ACTIVITY: Write out the data below exactly, beginning with the first line and ending once the line that has "object_at : O → string → option bytes;" is written.

Extracted records:
:::::
(* ===== verification/Objects.v ===== *)
(** * Object storage ([object.rs])

    The interface tiered extents go through, with what its documentation promises,
    and a store in memory that keeps the promise. *)

From S2P Require Import Prelude MetaError NativeError Device.

Module Objects.
Import NativeError Device.

Open Scope N_scope.

(** An error of input or output is [None]. *)
Class ObjectStore (O : Type) := {
  (** Replaces any object under the key; durable when it returns. *)
  put : string → bytes → O → O * option ();
  get : string → O → O * option bytes;
  (** Removing a missing object is not an error. *)
  remove : string → O → O * option ();
  (** The keys that start with a prefix. *)
  list_keys : string → O → O * option (list string);
}.

(** [?] on an error of input or output. *)
Definition io {A} (o : option A) : res NativeError A := ok_or o Io.

(** [object_at] is what the store holds; [responsive] says that its reads do not fail. *)
Class ObjectStoreLaws (O : Type) `{ObjectStore O} := {
  object_at : O → string → option bytes;
  put_law o k b o' r : put k b o = (o', r) →
    (∀ k', k' ≠ k → object_at o' k' = object_at o k') ∧ (r = Some () → object_at o' k = Some b);
  get_law o k o' r : get k o = (o', r) →
    (∀ k', object_at o' k' = object_at o k') ∧ (∀ b, r = Some b → object_at o k = Some b);
  remove_law o k o' r : remove k o = (o', r) → ∀ k', k' ≠ k → object_at o' k' = object_at o k';
  list_law o p o' r : list_keys p o = (o', r) →
    (∀ k', object_at o' k' = object_at o k') ∧ ∀ l k, r = Some l → k ∈ l → String.prefix p k = true;
  responsive : O → Prop;
  responsive_get o k b : responsive o → object_at o k = Some b → ∃ o', get k o = (o', Some b) ∧ responsive o';
}.

(** Objects in memory. *)
Record MemStore := mkMemStore { contents : gmap string bytes }.

#[export] Instance mem_store : ObjectStore MemStore := {|
  put k b o := (mkMemStore (<[k := b]> (contents o)), Some ());
  get k o := (o, contents o !! k);
  remove k o := (mkMemStore (delete k (contents o)), Some ());
  list_keys p o := (o, Some (List.filter (String.prefix p) (bt_keys (contents o))));
|}.

#[export] Instance mem_laws : ObjectStoreLaws MemStore.
Proof.
  refine {| object_at o k := contents o !! k; responsive _ := True |}; simpl.
  - intros o k b o' r [= <- <-]. simpl. split; [|intros _; by rewrite lookup_insert_eq].
    intros k' Hk. by rewrite lookup_insert_ne.
  - by intros o k o' r [= <- <-].
  - intros o k o' r [= <- <-] k' Hk. simpl. by rewrite lookup_delete_ne.
  - intros o p o' r [= <- <-]. split; [done|]. by intros l k [= <-] [_ Hp]%list_elem_of_In%filter_In.
  - intros o k b _ ->. by exists o.
Defined.

End Objects.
:::::
PROBLEM SOLUTION:
(* ===== verification/Objects.v ===== *)
(** * Object storage ([object.rs])

    The interface tiered extents go through, with what its documentation promises,
    and a store in memory that keeps the promise. *)

From S2P Require Import Prelude MetaError NativeError Device.

Module Objects.
Import NativeError Device.

Open Scope N_scope.

(** An error of input or output is [None]. *)
Class ObjectStore (O : Type) := {
  (** Replaces any object under the key; durable when it returns. *)
  put : string → bytes → O → O * option ();
  get : string → O → O * option bytes;
  (** Removing a missing object is not an error. *)
  remove : string → O → O * option ();
  (** The keys that start with a prefix. *)
  list_keys : string → O → O * option (list string);
}.

(** [?] on an error of input or output. *)
Definition io {A} (o : option A) : res NativeError A := ok_or o Io.

(** [object_at] is what the store holds; [responsive] says that its reads do not fail. *)
Class ObjectStoreLaws (O : Type) `{ObjectStore O} := {
  object_at : O → string → option bytes;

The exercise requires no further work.